27. A car travels along a horizontal road which is an
arc of a circle of radius 125m. the greatest speed.
at which the car can travel without slipping is
42km/hr. Find the coefficient of friction between
the tyres of the car and the road surface.
To start solving this problem, we need to use the formula for centripetal force:
F = m * (v^2 / r)
Where:
F is the centripetal force
m is the mass of the car
v is the velocity of the car
r is the radius of the circle
Since the car is not slipping, the frictional force provides the necessary centripetal force. Therefore, we can write:
F_friction = m * (v^2 / r)
The frictional force can also be written as:
F_friction = μ * N
Where:
μ is the coefficient of friction
N is the normal force
The normal force, N, is equal to the weight of the car, so we can write:
N = m * g
Where:
g is the acceleration due to gravity (approximately 9.8 m/s^2)
Substituting these equations into our original equation, we get:
μ * m * g = m * (v^2 / r)
Simplifying further:
μ * g = v^2 / r
Now we can plug in the given values:
g ≈ 9.8 m/s^2
v = 42 km/hr = (42 * 1000) / 3600 m/s (converting km/hr to m/s)
r = 125 m
Calculating further:
μ * 9.8 = ((42 * 1000) / 3600)^2 / 125
μ * 9.8 = 441 / 125
μ = (441 / 125) * (1 / 9.8)
μ ≈ 0.36
Therefore, the coefficient of friction between the tires of the car and the road surface is approximately 0.36.
To find the coefficient of friction between the tires of the car and the road surface, we need to consider the forces acting on the car while it is making a turn.
1. Identify the known values:
- Radius of the road, r = 125 m
- Maximum speed without slipping, v = 42 km/hr = 11.67 m/s
2. Calculate the acceleration of the car:
The maximum speed is the tangential speed of the car.

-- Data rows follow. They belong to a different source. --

Lemma export_then_migrate_round_trip_witness :
  faults team_world = [] /\
  faults fresh_world = [] /\
  rows_of (db fresh_world) = [] /\
  NoDup (names_of (db team_world)) /\
  Forall (fun r => r_name r <> "" /\ r_model_id r <> "")
         (rows_of (db team_world)) /\
  exists exported w1 w2,
    api_database.get_all_custom_models team_world = (Ok exported, w1) /\
    api_database.migrate_from_json exported fresh_world
    = (Ok (length (rows_of (db team_world))), w2) /\
    map profile_of (rows_of (db w2))
    = map profile_of (order_by_name (rows_of (db team_world))) /\
    Permutation (map profile_of (rows_of (db w2)))
                (map profile_of (rows_of (db team_world))).
Proof.
  assert (Hnd : NoDup (names_of (db team_world))).
  { apply NoDup_cons. split; [intros H; inversion H | apply NoDup_nil_2]. }
  assert (Hvalid : Forall (fun r => r_name r <> "" /\ r_model_id r <> "")
                          (rows_of (db team_world))).
  { repeat constructor; discriminate. }
  repeat (split; [first [reflexivity | assumption]|]).
  exact (export_then_migrate_round_trip team_world fresh_world
           eq_refl eq_refl eq_refl Hnd Hvalid).
Defined.

(** ** Partial update *)

Lemma map_unmatched (name : string) (f : row -> row) (rows : list row) :
  List.existsb (name_is name) rows = false ->
  map (fun r => if name_is name r then f r else r) rows = rows.
Proof.
  induction rows as [|r rows IH]; simpl; [reflexivity|].
  destruct (name_is name r); simpl; [discriminate|].
  intros H. rewrite IH by exact H. reflexivity.
Qed.

(** C7: in a fault-free run [update_custom_model] never touches the
    session; with no field supplied it returns [True] and leaves the rows
    as they are; with at least one field supplied it returns whether a
    row has the name, and every row with that name takes the supplied
    values and a fresh [updated_at] while its id, name, [created_at] and
    every field not supplied keep their values; the other rows are
    unchanged, and when no row has the name the rows are unchanged. *)
Theorem update_changes_supplied_fields_only (w : World) (name : string)
    (model_id provider base_url : option string) (temperature : option Q)
    (api_provider : option string) :
  faults w = [] ->
  exists w',
    api_database.update_custom_model name model_id provider base_url
                                     temperature api_provider w
    = (Ok (if none_supplied model_id provider base_url temperature api_provider
           then true else has_name name (db w)), w') /\
    session_state w' = session_state w /\
    rows_of (db w')
    = (if none_supplied model_id provider base_url temperature api_provider
       then rows_of (db w)
       else map (fun r => if name_is name r
                          then partially_updated model_id provider base_url
                                 temperature api_provider (now w) r
                          else r) (rows_of (db w))) /\
    (has_name name (db w) = false -> rows_of (db w') = rows_of (db w)) /\
    (forall r,
       let r' := partially_updated model_id provider base_url temperature
                   api_provider (now w) r in
       r_id r' = r_id r /\ r_name r' = r_name r /\
       r_created_at r' = r_created_at r /\
       r_updated_at r' = now w /\
       r_model_id r' = dict_get model_id (r_model_id r) /\
       r_provider r' = dict_get provider (r_provider r) /\
       r_base_url r' = dict_get base_url (r_base_url r) /\
       r_temperature r' = dict_get temperature (r_temperature r) /\
       r_api_provider r' = dict_get api_provider (r_api_provider r)).
Proof.
  intros Hf. rewrite update_custom_model_nofault by exact Hf.
  destruct (none_supplied model_id provider base_url temperature api_provider);
    eexists; (split; [reflexivity|]); simpl;
    rewrite ?rows_of_ensure_tables;
    (split; [reflexivity|]); (split; [reflexivity|]);
    (split; [|intros r; repeat split]); try reflexivity.
  intros Hn. apply map_unmatched. exact Hn.
Qed.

Using the formula v = ωr, where ω is the angular velocity, we can find the angular velocity:
v = ωr
11.67 = ω * 125
ω = 0.09336 rad/s
Now, using the formula for centripetal acceleration, a = ω^2r, we can calculate the acceleration:
a = (0.09336)^2 * 125
a ≈ 1.17 m/s^2
3. Calculate the net force acting on the car:
The net force is the centripetal force required to keep the car moving in a circle. Using the formula F = ma, the net force can be calculated:
F = m * a
4. Calculate the normal force:
The normal force is the force exerted by the ground on the car and is equal to the weight of the car due to the absence of vertical acceleration. It can be calculated as:
N = m * g
5. Calculate the frictional force:
The frictional force is the force that opposes the motion of the car. It can be calculated as:
f = μ * N
6. Set up an equation for the net force:
Since the net force is equal to the frictional force, we can write:
F = f
7. Substitute the values and solve for the coefficient of friction:
m * a = μ * m * g
a = μ * g
μ = a / g
μ = 1.17 / 9.81
μ ≈ 0.12
Therefore, the coefficient of friction between the tires of the car and the road surface is approximately 0.12.